4. The Public Leaderboard. A look at our live ranking system for TTM models.
5. Initial Data Insights. Our most surprising findings about user listening behavior.
6. What’s Next? Our plans for the platform and how you can contribute.

Why Music Arena?: The Challenge of Evaluating Music

The quality of music is inherently subjective. While several automatic evaluation metrics have been proposed, they often fail to capture essential qualities like creativity, emotional impact, and overall musicality. Traditional human listening studies are the gold standard, but even listening studies suffer from key issues:

• Inconsistent: Study protocols, listener pools, and comparison sets vary between papers, making it difficult to compare results.
• Unscalable: Running these studies is expensive and time-consuming.
• Unrealistic: Evaluations via paid annotators don't reflect how people organically interact with and use generative music tools to accomplish their own creative goals.

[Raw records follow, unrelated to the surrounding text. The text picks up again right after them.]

(** * The Kubernetes notification source of the EPP data layer

    A shallow embedding of [K8sNotificationSource] (package [notification])
    together with the parts of the [datalayer] interfaces it relies on, and
    the properties of registration ([AddExtractor]), introspection
    ([Extractors]), polling ([Collect]) and dispatch ([Notify]).  The flag
    helpers of package [options] ([AddFlags], the deprecation wrapper and
    the getters) follow, over a model of the parts of Go's package [flag]
    they call.

    Conventions of the embedding.
    - A method with a pointer receiver is a function from the receiver to the
      receiver after the call, paired with the method's result.
    - Everything an extractor may touch when it runs lives in an abstract
      [World]; an [ExtractNotification] method is a function on it.  The
      effects the source itself has on its surroundings are recorded in an
      [Env]: the world, the trace of extractor calls, and the log sink.
    - [sync.Map] is a finite map; [Range] walks an enumeration of it that the
      caller supplies, because Go leaves the iteration order open.  Every
      statement about [Range] holds for all enumerations that are a
      permutation of the map's content.
    - Concurrent use of the map, panics raised by plugins, and plugins that
      call back into the source while it dispatches are outside the
      embedding. *)

From Stdlib Require Import String Ascii DecimalString.
From stdpp Require Import gmap strings list fin_maps.

Set Warnings "-register-all".
Local Open Scope string_scope.
Local Open Scope list_scope.

(** ** Package [errors] and [fmt.Errorf] *)

Module errors.

(** A non-nil Go [error] value.  A nil error is [None : option error]. *)
Inductive error : Type :=
| errorString (s : string)               (* errors.New, fmt.Errorf without %w *)
| wrapError (msg : string) (err : error) (* fmt.Errorf with one %w *)
| joinError (errs : list error).         (* errors.Join *)

Definition newline : string := String (ascii_of_nat 10) EmptyString.

(** The [Error() string] method. *)
Fixpoint Error (e : error) : string :=
  match e with
  | errorString s => s
  | wrapError msg _ => msg
  | joinError errs =>
      (fix lines (l : list error) : string :=
         match l with
         | [] => ""
         | e0 :: l' =>
             match l' with
             | [] => Error e0
             | _ :: _ => Error e0 +:+ newline +:+ lines l'
             end
         end) errs
  end.

Definition New (text : string) : error := errorString text.

(** [errors.Join] drops nil arguments and returns nil when nothing is left. *)
Definition Join (errs : list (option error)) : option error :=
  match omap id errs with
  | [] => None
  | es => Some (joinError es)
  end.

End errors.

(** ** Package [plugin]: plugin identities *)

Module fwkplugin.

Record TypedName : Type := mkTypedName { Type_ : string; Name : string }.

#[global] Instance TypedName_eq_dec : EqDecision TypedName.
Proof. solve_decision. Defined.

(** Modelled from the spec: the [String] method of [TypedName] is declared
    outside the sources at hand; the specification gives the rendering
    ["<Type>/<Name>"], which is also what the [%s] verb prints. *)
Definition String_ (tn : TypedName) : string := Type_ tn +:+ "/" +:+ Name tn.

End fwkplugin.

(** ** Package [schema] *)

Module schema.
Record GroupVersionKind : Type :=
  mkGVK { Group : string; Version : string; Kind : string }.
End schema.

(** ** Substring test used to say that a message names something *)

Fixpoint contains (sub s : string) : bool :=
  String.prefix sub s ||
  match s with
  | EmptyString => false
  | String _ s' => contains sub s'
  end.

(** ** Package [datalayer]: events, contexts and extractor plugins *)

Module fwkdl.

Inductive EventType : Type :=
| EventAddOrUpdate   (* iota = 0 *)
| EventDelete.       (* 1 *)

(** [*unstructured.Unstructured]: an address in the world, or nil. *)
Definition ObjectRef : Type := option nat.

Record NotificationEvent : Type :=
  mkEvent { Type_ : EventType; Object : ObjectRef }.

(** Key/value pairs carried by a [logr.Logger]. *)
Inductive LogValue : Type :=
| LogGVK (g : schema.GroupVersionKind)
| LogEventType (t : EventType)
| LogText (s : string).

Definition Logger : Type := list (string * LogValue).

Definition WithValues (l : Logger) (kvs : list (string * LogValue)) : Logger :=
  l ++ kvs.

(** [context.Context]: whether it has been cancelled, and the logger that
    [log.FromContext] finds in it. *)
Record Context : Type :=
  mkContext { cancelled : bool; logger : Logger }.

Definition FromContext (ctx : Context) : Logger := logger ctx.

(** One record handed to the logging sink by [logger.Error]. *)
Record LogEntry : Type :=
  mkLogEntry { entry_values : Logger;
               entry_err : option errors.error;
               entry_msg : string }.

Section Plugins.
Variable World : Type.

Definition ExtractNotificationFn : Type :=
  Context -> NotificationEvent -> World -> World * option errors.error.

(** The dynamic value behind an [Extractor] interface (or behind [any]):
    every plugin has a [TypedName]; only some carry the
    [ExtractNotification] method. *)
Record Plugin : Type :=
  mkPlugin { TypedName : fwkplugin.TypedName;
             notification_method : option ExtractNotificationFn }.

(** A value of interface type [NotificationExtractor]: the dynamic value
    and the method the interface gives access to. *)
Record NotificationExtractor : Type :=
  mkNotificationExtractor { dynamic : Plugin;
                            ExtractNotification : ExtractNotificationFn }.

(** The type assertion [val.(fwkdl.NotificationExtractor)]. *)
Definition assertNotificationExtractor (val : Plugin)
  : option NotificationExtractor :=
  match notification_method val with
  | Some f => Some (mkNotificationExtractor val f)
  | None => None
  end.

Definition implementsNotificationExtractor (val : Plugin) : bool :=
  match notification_method val with Some _ => true | None => false end.

(** One observed call of [ExtractNotification]. *)
Record Call : Type :=
  mkCall { callee : Plugin;
           call_ctx : Context;
           call_event : NotificationEvent;
           call_result : option errors.error }.

Record Env : Type :=
  mkEnv { world : World; calls : list Call; logs : list LogEntry }.

(** [ext.ExtractNotification(ctx, event)] at a call site. *)
Definition invoke (ext : NotificationExtractor) (ctx : Context)
    (event : NotificationEvent) (env : Env) : option errors.error * Env :=
  let '(w, err) := ExtractNotification ext ctx event (world env) in
  (err, mkEnv w (calls env ++ [mkCall (dynamic ext) ctx event err]) (logs env)).

(** [logger.Error(err, msg)]. *)
Definition logger_Error (l : Logger) (err : option errors.error)
    (msg : string) (env : Env) : Env :=
  mkEnv (world env) (calls env) (logs env ++ [mkLogEntry l err msg]).

End Plugins.

Arguments mkPlugin {World} _ _.
Arguments TypedName {World} _.
Arguments notification_method {World} _.
Arguments mkNotificationExtractor {World} _ _.
Arguments dynamic {World} _.
Arguments ExtractNotification {World} _ _ _ _.
Arguments assertNotificationExtractor {World} _.
Arguments implementsNotificationExtractor {World} _.
Arguments mkCall {World} _ _ _ _.
Arguments callee {World} _.
Arguments call_ctx {World} _.
Arguments call_event {World} _.
Arguments call_result {World} _.
Arguments mkEnv {World} _ _ _.
Arguments world {World} _.
Arguments calls {World} _.
Arguments logs {World} _.
Arguments invoke {World} _ _ _ _.
Arguments logger_Error {World} _ _ _ _.

End fwkdl.

(** ** [sync.Map] with string keys *)

Module sync.

Section Map.
Context {V : Type}.

(** [m.LoadOrStore(key, value)]: the existing value if there is one
    ([loaded = true], map untouched), else stores and returns [value]. *)
Definition LoadOrStore (m : gmap string V) (key : string) (value : V)
  : V * bool * gmap string V :=
  match m !! key with
  | Some actual => (actual, true, m)
  | None => (value, false, <[key := value]> m)
  end.

(** An enumeration [Range] may walk: the content of the map in some order. *)
Definition enumerates (order : list (string * V)) (m : gmap string V) : Prop :=
  order ≡ₚ map_to_list m.

(** [m.Range(f)] along an enumeration: [f] is called on the entries in turn
    and updates the state [St] its closure captured; iteration stops as soon
    as [f] returns [false]. *)
Fixpoint Range {St : Type} (order : list (string * V))
    (f : string -> V -> St -> St * bool) (st : St) : St :=
  match order with
  | [] => st
  | (key, value) :: rest =>
      let '(st', continue) := f key value st in
      if continue then Range rest f st' else st'
  end.

End Map.

End sync.

(** ** Package [notification]: [K8sNotificationSource] *)

Module notification.

Section Source.
Variable World : Type.

Record K8sNotificationSource : Type :=
  mkSource { typedName : fwkplugin.TypedName;
             gvk : schema.GroupVersionKind;
             (* key: name (string), value: fwkdl.NotificationExtractor,
                stored as [any] *)
             extractors : gmap string (fwkdl.Plugin World) }.

Definition NewK8sNotificationSource (pluginType pluginName : string)
    (gvk : schema.GroupVersionKind) : K8sNotificationSource :=
  mkSource (fwkplugin.mkTypedName pluginType pluginName) gvk ∅.

Definition TypedName (s : K8sNotificationSource) : fwkplugin.TypedName :=
  typedName s.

Music Arena is designed to overcome these challenges by creating a centralized, standardized, and scalable evaluation platform that is open to everyone.

Figure 1: Music Arena data lifecycle. The platform consists of a Frontend for user interaction, a Backend that orchestrates generation from various Model Endpoints, and a Database to store results.

Key Features Tailored for Music

Music presents unique challenges compared to other domains like text or images. We've built key features to address this:

1. LLM-based Prompt Routing and Content Moderation

TTM models are a diverse group. Some create instrumental music, while others can generate vocals with lyrics. To handle this, our intelligent Backend uses an LLM (GPT-4o) to:

• Moderate Prompts: Filter out overtly inappropriate or harmful content and references to copyrighted material and artists.
• Analyze Intent: Understand if a user wants vocals or an instrumental track.
• Route & Adapt: Select appropriate models for the prompt and even generate lyrics for models that require them, creating a seamless experience from a single text box.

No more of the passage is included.